■ **What the exercise asks**
Look in the material below for the line holding "match Prim2SF f with". Set it down exactly, with each later line up to and including the line holding "call of [tag_backup_resource]".

■ **Given data**
(** X18: every answer of the v6.4 endpoint is either a 200 carrying the
    dict the remote processor returned for some transcript, or a 400 or
    500 whose content is the four-key error dict with empty summary,
    decisions and actions. *)
Theorem v64_endpoint_response_forms (remote : remote_call string)
  (request_data : list (string * json)) :
  let r := process_meeting_insights_endpoint remote request_data in
  (jr_status r = 200 /\ exists t f,
     (remote t = ok (Awaitable (ok (JObj f))) \/ remote t = ok (AlreadyDict (JObj f)))
     /\ jr_content r = JObj f)
  \/ ((jr_status r = 400 \/ jr_status r = 500) /\ exists msg, jr_content r = v64_error_content msg).
Proof.
  intros r. subst r. unfold process_meeting_insights_endpoint.
  destruct (invalid_text _); [right; split; [now left | now eexists] |].
  destruct (remote _) as [e | [[e | v] | v | ty]] eqn:Hr.
  - right. unfold v64_handler. destruct e; (split; [now right | now eexists]).
  - right. unfold v64_handler. destruct e; (split; [now right | now eexists]).
  - unfold v64_finish. destruct v as [| b | z | s | l | f];
      try (right; split; [now right | now eexists]).
    left. split; [reflexivity |]. eexists _, f. split; [left; exact Hr | reflexivity].
  - unfold v64_finish. destruct v as [| b | z | s | l | f];
      try (right; split; [now right | now eexists]).
    left. split; [reflexivity |]. eexists _, f. split; [right; exact Hr | reflexivity].
  - right. split; [now right | now eexists].
Qed.
(** * libHPTimer: a shallow embedding of the high-precision timer library

    The development follows the two translation units of the library:
    [TimeHardware.cpp] (reading the TSC, the HPET main counter and the OS
    clock) and [HighPerTimer.cpp]/[HighPerTimer.h] (calibration, the
    timestamp value type and the interruptible sleeps).

    Machine integers are mathematical integers with the wrap-around written
    out ([Int64.wrap], [UInt64.wrap]); C++ [double] is Rocq's primitive
    binary64 float, so every floating-point expression of the source is
    evaluated with the very same IEEE-754 operations. *)

From Stdlib Require Import String.
From Stdlib Require Import ZArith List Bool Lia Floats.
Import ListNotations.

Set Warnings "-inexact-float".

Local Open Scope Z_scope.

(** ** Machine integers *)

Module Int64.
Definition modulus : Z := 18446744073709551616.
Definition half_modulus : Z := 9223372036854775808.
Definition max : Z := 9223372036854775807.
Definition min : Z := -9223372036854775808.

(** Two's complement reading of the low 64 bits: what an [int64_t] holds
    after a conversion from a wider or unsigned value, and what signed
    arithmetic leaves on the supported targets when it overflows. *)
Definition wrap (z : Z) : Z := (z + half_modulus) mod modulus - half_modulus.

Definition in_range (z : Z) : Prop := min <= z <= max.

Definition add (a b : Z) : Z := wrap (a + b).
Definition sub (a b : Z) : Z := wrap (a - b).
Definition mul (a b : Z) : Z := wrap (a * b).
Definition neg (a : Z) : Z := wrap (- a).
Definition abs (a : Z) : Z := wrap (Z.abs a).
(** [x >> 63] on a signed 64-bit value: arithmetic shift, [-1] or [0]. *)
Definition sign_bit (a : Z) : bool := negb (Z.shiftr a 63 =? 0).
End Int64.

Module UInt64.
Definition wrap (z : Z) : Z := z mod Int64.modulus.
Definition add (a b : Z) : Z := wrap (a + b).
Definition sub (a b : Z) : Z := wrap (a - b).
Definition mul (a b : Z) : Z := wrap (a * b).
End UInt64.

Module Int32.
Definition wrap (z : Z) : Z := (z + 2147483648) mod 4294967296 - 2147483648.
End Int32.

(** ** C++ [double] *)

Module Double.
(** Integer to [double]: correctly rounded (round to nearest, ties to
    even), as [cvtsi2sd] does. *)
Definition of_Z (z : Z) : float :=
  SF2Prim (binary_normalize prec emax z 0 false).

(** The integral part of a finite [double] (rounding toward zero);
    [None] for infinities and NaN. *)
Definition trunc (f : float) : option Z :=
  match Prim2SF f with
  | S754_zero _ => Some 0
  | S754_finite s m e =>
      let mag := if 0 <=? e then Z.pos m * 2 ^ e else Z.pos m / 2 ^ (- e) in
      Some (if s then - mag else mag)
  | S754_infinity _ => None
  | S754_nan => None
  end.

(** [static_cast<int64_t>(d)]: truncation toward zero.  A value that does
    not fit is undefined behaviour in C++; the model takes what the x86-64
    conversion instruction yields, the "integer indefinite" value
    [0x8000000000000000]. *)
Definition to_int64 (f : float) : Z :=
  match trunc f with
  | Some z => if (Int64.min <=? z) && (z <=? Int64.max) then z else Int64.min
  | None => Int64.min
  end.

(** [static_cast<uint64_t>(d)]: truncation toward zero for values in
    range; out of range the bits of the signed conversion. *)
Definition to_uint64 (f : float) : Z :=
  match trunc f with
  | Some z => if (0 <=? z) && (z <? Int64.modulus) then z
              else UInt64.wrap (to_int64 f)
  | None => UInt64.wrap Int64.min
  end.
(** ** Tag lists and dicts *)

(** X10.  [dict(...)] of a tag list, key by key: a key no tag of the list
    has is absent from the dict; a key some tag has is mapped to the value
    of the last tag of the list with that key. *)
Theorem dict_of_tags_last_value (tag_list : list Tag) (k : string) :
  match dict_of_tags tag_list !! k with
  | None => ¬ has_key k tag_list
  | Some v =>
      ∃ before t after,
        tag_list = before ++ t :: after
        ∧ Key t = k ∧ Value t = v ∧ ¬ has_key k after
  end.
Proof.
  induction tag_list as [|t tag_list IH] using rev_ind.
  - unfold dict_of_tags, has_key. cbn. rewrite ?lookup_empty. by intros ?%Exists_nil.
  - rewrite dict_of_tags_snoc. destruct (decide (Key t = k)) as [<-|Hne].
    + rewrite lookup_insert_eq. exists tag_list, t, [].
      repeat split. unfold has_key. by intros ?%Exists_nil.
    + rewrite lookup_insert_ne by done.
      destruct (dict_of_tags tag_list !! k) as [v|].
      * destruct IH as (before & t' & after & -> & Hkey & Hvalue & Hafter).
        exists before, t', (after ++ [t]). rewrite <- app_assoc. repeat split; try done.
        unfold has_key in *. rewrite Exists_app, Exists_cons, Exists_nil. tauto.
      * unfold has_key in *. rewrite Exists_app, Exists_cons, Exists_nil. tauto.
Qed.

(** X11.  When [backup_id] resolves, the last call of [tag_backup_resource]
    is [add_tags_to_resource] on the ARN of the first snapshot answered, in
    the session's region, and its tag list holds the request's tags once
    each: one entry per key, an entry [(k, v)] exactly when [tags[k]] is
    [v], and read back as a dict it is the request's tags. *)
Theorem tag_backup_resource_sends_each_tag_once
    {W : Type} (P : Provider W) (b : BackupResource) (env : Env) (st : state W)
    (resp : DBSnapshotMessage) (s : DBSnapshot) (rest : list DBSnapshot) :
  api_describe_db_snapshots P (world st) (region_name env)
    (DescribeDBSnapshots.by_id (backup_id b)) = inr resp →
  DBSnapshots resp = s :: rest →
  ∃ sent,
    last (trace (snd (tag_backup_resource P b env st))) =
      Some {| call_region := region_name env;
              call_request := add_tags_to_resource_call
                {| AddTagsToResource.ResourceName := DBSnapshotArn s;
                   AddTagsToResource.Tags := sent |} |}
    ∧ NoDup (Key <$> sent)
    ∧ length sent = size (tags b)
    ∧ (∀ k v, {| Key := k; Value := v |} ∈ sent ↔ tags b !! k = Some v)
    ∧ dict_of_tags sent = tags b.
Proof.
  intros Hresp Hlist. exists (tags_of_dict (tags b)). split; [|split; [|split; [|split]]].
  - unfold tag_backup_resource. unfold_calls. rewrite Hresp. cbn. rewrite Hlist. cbn.
    destruct (api_add_tags_to_resource _ _ _ _); cbn; by rewrite last_snoc.
  - unfold tags_of_dict. rewrite <- list_fmap_compose.
    apply NoDup_fst_map_to_list.
  - unfold tags_of_dict. by rewrite length_fmap, length_map_to_list.
  - intros k v. unfold tags_of_dict. rewrite list_elem_of_fmap. split.
    + intros ([k' v'] & [= -> ->] & Hin). by apply elem_of_map_to_list.
    + intros Hin. exists (k, v). split; [done|]. by apply elem_of_map_to_list.
  - apply dict_of_tags_of_dict.
Qed.

Lemma tag_backup_resource_sends_each_tag_once_witness :
  ∃ sent,
    last (trace (snd (tag_backup_resource Catalog.provider Sample.tagged_backup_db1
                        (Sample.env Sample.CREATE)
                        (Sample.start Sample.backed_up_db1)))) =
      Some {| call_region := "us-east-1";
              call_request := add_tags_to_resource_call
                {| AddTagsToResource.ResourceName :=
                     Catalog.snapshot_arn "us-east-1" "db-1-20240101";
                   AddTagsToResource.Tags := sent |} |}
    ∧ length sent = 3
    ∧ dict_of_tags sent = Sample.provenance.
Proof.
  destruct (tag_backup_resource_sends_each_tag_once Catalog.provider
              Sample.tagged_backup_db1 (Sample.env Sample.CREATE)
              (Sample.start Sample.backed_up_db1)
              {| DBSnapshots := [Sample.snap "db-1-20240101" 9];
                 SnapshotsMarker := None |}
              (Sample.snap "db-1-20240101" 9) [])
    as (sent & Hlast & _ & Hlength & _ & Hdict).
  - vm_compute. reflexivity.
  - reflexivity.
  - exists sent. split; [exact Hlast|]. split; [|exact Hdict].
    rewrite Hlength. vm_compute. reflexivity.
Defined.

■ **Finished task**
  match Prim2SF f with
  | S754_zero _ => Some 0
  | S754_finite s m e =>
      let mag := if 0 <=? e then Z.pos m * 2 ^ e else Z.pos m / 2 ^ (- e) in
      Some (if s then - mag else mag)
  | S754_infinity _ => None
  | S754_nan => None
  end.

(** [static_cast<int64_t>(d)]: truncation toward zero.  A value that does
    not fit is undefined behaviour in C++; the model takes what the x86-64
    conversion instruction yields, the "integer indefinite" value
    [0x8000000000000000]. *)
Definition to_int64 (f : float) : Z :=
  match trunc f with
  | Some z => if (Int64.min <=? z) && (z <=? Int64.max) then z else Int64.min
  | None => Int64.min
  end.

(** [static_cast<uint64_t>(d)]: truncation toward zero for values in
    range; out of range the bits of the signed conversion. *)
Definition to_uint64 (f : float) : Z :=
  match trunc f with
  | Some z => if (0 <=? z) && (z <? Int64.modulus) then z
              else UInt64.wrap (to_int64 f)
  | None => UInt64.wrap Int64.min
  end.
(** ** Tag lists and dicts *)

(** X10.  [dict(...)] of a tag list, key by key: a key no tag of the list
    has is absent from the dict; a key some tag has is mapped to the value
    of the last tag of the list with that key. *)
Theorem dict_of_tags_last_value (tag_list : list Tag) (k : string) :
  match dict_of_tags tag_list !! k with
  | None => ¬ has_key k tag_list
  | Some v =>
      ∃ before t after,
        tag_list = before ++ t :: after
        ∧ Key t = k ∧ Value t = v ∧ ¬ has_key k after
  end.
Proof.
  induction tag_list as [|t tag_list IH] using rev_ind.
  - unfold dict_of_tags, has_key. cbn. rewrite ?lookup_empty. by intros ?%Exists_nil.
  - rewrite dict_of_tags_snoc. destruct (decide (Key t = k)) as [<-|Hne].
    + rewrite lookup_insert_eq. exists tag_list, t, [].
      repeat split. unfold has_key. by intros ?%Exists_nil.
    + rewrite lookup_insert_ne by done.
      destruct (dict_of_tags tag_list !! k) as [v|].
      * destruct IH as (before & t' & after & -> & Hkey & Hvalue & Hafter).
        exists before, t', (after ++ [t]). rewrite <- app_assoc. repeat split; try done.
        unfold has_key in *. rewrite Exists_app, Exists_cons, Exists_nil. tauto.
      * unfold has_key in *. rewrite Exists_app, Exists_cons, Exists_nil. tauto.
Qed.

(** X11.  When [backup_id] resolves, the last call of [tag_backup_resource]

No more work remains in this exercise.